Stored data:
Definition with_match (every : bool) (c : QosClassMap) : QosClassMap :=
  {| class_name := class_name c; match_all := every; class_dscp := class_dscp c; class_precedence := class_precedence c;
     class_access_lists := class_access_lists c |}.
Definition ensure_qos_class (name : bytes) (every : bool) : op QosClassId :=
  reject_if (λ d, negb (manageable d) || negb (policy_name_valid name) || bool_decide (name = class_default)) InvalidQosConfig;;
  existing ← gets (λ d, class_named d name);
  match existing with
  | Some id => modify (set_class_maps (alter (with_match every) id));; mret id
  | None =>
      reject_if (λ d, INVENTORY_LIMIT <=? Z.of_nat (size (class_maps d))) InvalidQosConfig;;
      id ← require (λ d, next_id (class_maps d)) InvalidQosConfig;
      modify (set_class_maps (insert id {| class_name := name; match_all := every; class_dscp := ∅; class_precedence := ∅;
                                           class_access_lists := ∅ |}));;
      mret id
  end.
Definition criteria_invalid (c : QosClassMap) : bool :=
  bool_decide (set_Exists (λ n, 63 < n) (class_dscp c)) || bool_decide (set_Exists (λ n, 7 < n) (class_precedence c))
  || (64 <? Z.of_nat (size (class_access_lists c)))
  || bool_decide (set_Exists (λ n, policy_name_valid n = false) (class_access_lists c)).
Definition set_qos_class (id : QosClassId) (class : QosClassMap) : op () :=
  reject_if (λ _, criteria_invalid class) InvalidQosConfig;;
  target ← require (λ d, class_maps d !! id) InvalidQosConfig;
  reject_if (λ _, negb (bool_decide (class_name target = class_name class))) InvalidQosConfig;;
  modify (set_class_maps (insert id class)).
Definition class_used (d : Device) (id : QosClassId) : bool :=
  existsb (λ e, existsb (λ c, bool_decide (policy_class c = Some id)) (policy_classes e.2)) (items (policy_maps d)).
Definition remove_qos_class (name : bytes) : op () :=
  found ← gets (λ d, class_named d name);
  match found with
  | None => mret ()
  | Some id =>
      reject_if (λ d, class_used d id) InvalidQosConfig;;
      modify (set_class_maps (delete id))
  end.
Definition ensure_qos_policy (name : bytes) : op QosPolicyId :=
  reject_if (λ d, negb (manageable d) || negb (policy_name_valid name)) InvalidQosConfig;;
  existing ← gets (λ d, policy_named d name);
  match existing with
  | Some id => mret id
  | None =>
      reject_if (λ d, INVENTORY_LIMIT <=? Z.of_nat (size (policy_maps d))) InvalidQosConfig;;
      id ← require (λ d, next_id (policy_maps d)) InvalidQosConfig;
      modify (set_policy_maps (insert id {| policy_name := name; policy_classes := [default_class None] |}));;
      mret id
  end.
(** The class a name means in a policy. *)
Definition named_class (name : bytes) : op (option QosClassId) :=
  if bool_decide (name = class_default) then mret None
  else id ← require (λ d, class_named d name) InvalidQosConfig; mret (Some id).
Definition with_class (class : option QosClassId) (l : list QosPolicyClass) : list QosPolicyClass :=
  take (length l - 1) l ++ [default_class class] ++ drop (length l - 1) l.
Definition class_is (class : option QosClassId) (c : QosPolicyClass) : bool := bool_decide (policy_class c = class).
Definition has_class (class : option QosClassId) (l : list QosPolicyClass) : bool := existsb (class_is class) l.
Definition set_classes (id : QosPolicyId) (f : list QosPolicyClass → list QosPolicyClass) : Device → Device :=
  set_policy_maps (alter (λ p, {| policy_name := policy_name p; policy_classes := f (policy_classes p) |}) id).
Definition ensure_qos_policy_class (policy : QosPolicyId) (name : bytes) : op (option QosClassId) :=
  id ← named_class name;
  p ← require (λ d, policy_maps d !! policy) InvalidQosConfig;
  if has_class id (policy_classes p) then mret id
  else
    reject_if (λ _, 64 <=? len (policy_classes p)) InvalidQosConfig;;
    modify (set_classes policy (with_class id));;
    mret id.
Definition some_invalid (o : option QosRate) : bool := is_some_and o (λ r, negb (rate_valid r)).
Definition actions_invalid (c : QosPolicyClass) : bool :=
  is_some_and (bandwidth_kbps c) (λ kbps, negb ((1 <=? kbps) && (kbps <=? 1000000000)))
  || (bool_decide (is_Some (bandwidth_kbps c)) && bool_decide (is_Some (class_priority c)))
  || is_some_and (class_priority c) (λ r, negb (rate_bits_per_second r `mod` 1000 =? 0))
  || (some_invalid (class_priority c) || some_invalid (class_police c) || some_invalid (class_shape c)).
(** [iter_mut().find(p)], and an assignment to what it finds. *)
Fixpoint replace_first (p : QosPolicyClass → bool) (c : QosPolicyClass) (l : list QosPolicyClass) : list QosPolicyClass :=
  match l with [] => [] | x :: l => if p x then c :: l else x :: replace_first p c l end.
Definition set_qos_policy_class (id : QosPolicyId) (class : QosPolicyClass) : op () :=
  reject_if (λ _, actions_invalid class) InvalidQosConfig;;
  p ← require (λ d, policy_maps d !! id) InvalidQosConfig;
  reject_if (λ _, negb (has_class (policy_class class) (policy_classes p))) InvalidQosConfig;;
  modify (set_classes id (replace_first (class_is (policy_class class)) class)).
Definition remove_qos_policy_class (id : QosPolicyId) (name : bytes) : op () :=
  class ← named_class name;
  require (λ d, policy_maps d !! id) InvalidQosConfig;;
  modify (set_classes id
    (if bool_decide (class = None) then replace_first (class_is None) (default_class None)
     else filter (λ c, policy_class c ≠ class))).
Definition policy_used (d : Device) (id : QosPolicyId) : bool :=
  existsb (λ e, bool_decide (service_policy_output e.2 = Some id)) (items (configs d)).
Definition remove_qos_policy (name : bytes) : op () :=
  found ← gets (λ d, policy_named d name);
  match found with
  | None => mret ()
  | Some id => reject_if (λ d, policy_used d id) InvalidQosConfig;; modify (set_policy_maps (delete id))
  end.
Definition set_service_policy_output (interface : InterfaceId) (policy : option QosPolicyId) : op () :=
  reject_if (λ d, negb (is_some_and (interfaces d !! interface) (λ i, is_ethernet (kind i)))
                  || is_some_and policy (λ id, negb (bool_decide (is_Some (policy_maps d !! id))))) InvalidQosConfig;;
  update_config interface (λ c, c <| service_policy_output := policy |>).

Exercise:
Could you reproduce exactly the lines of the entries above, from the one with "existing ← gets (λ d, class_named d name);" through the one with "reject_if (λ _, negb (bool_decide", and nothing else?

Your response:
  existing ← gets (λ d, class_named d name);
  match existing with
  | Some id => modify (set_class_maps (alter (with_match every) id));; mret id
  | None =>
      reject_if (λ d, INVENTORY_LIMIT <=? Z.of_nat (size (class_maps d))) InvalidQosConfig;;
      id ← require (λ d, next_id (class_maps d)) InvalidQosConfig;
      modify (set_class_maps (insert id {| class_name := name; match_all := every; class_dscp := ∅; class_precedence := ∅;
                                           class_access_lists := ∅ |}));;
      mret id
  end.
Definition criteria_invalid (c : QosClassMap) : bool :=
  bool_decide (set_Exists (λ n, 63 < n) (class_dscp c)) || bool_decide (set_Exists (λ n, 7 < n) (class_precedence c))
  || (64 <? Z.of_nat (size (class_access_lists c)))
  || bool_decide (set_Exists (λ n, policy_name_valid n = false) (class_access_lists c)).
Definition set_qos_class (id : QosClassId) (class : QosClassMap) : op () :=
  reject_if (λ _, criteria_invalid class) InvalidQosConfig;;
  target ← require (λ d, class_maps d !! id) InvalidQosConfig;
  reject_if (λ _, negb (bool_decide (class_name target = class_name class))) InvalidQosConfig;;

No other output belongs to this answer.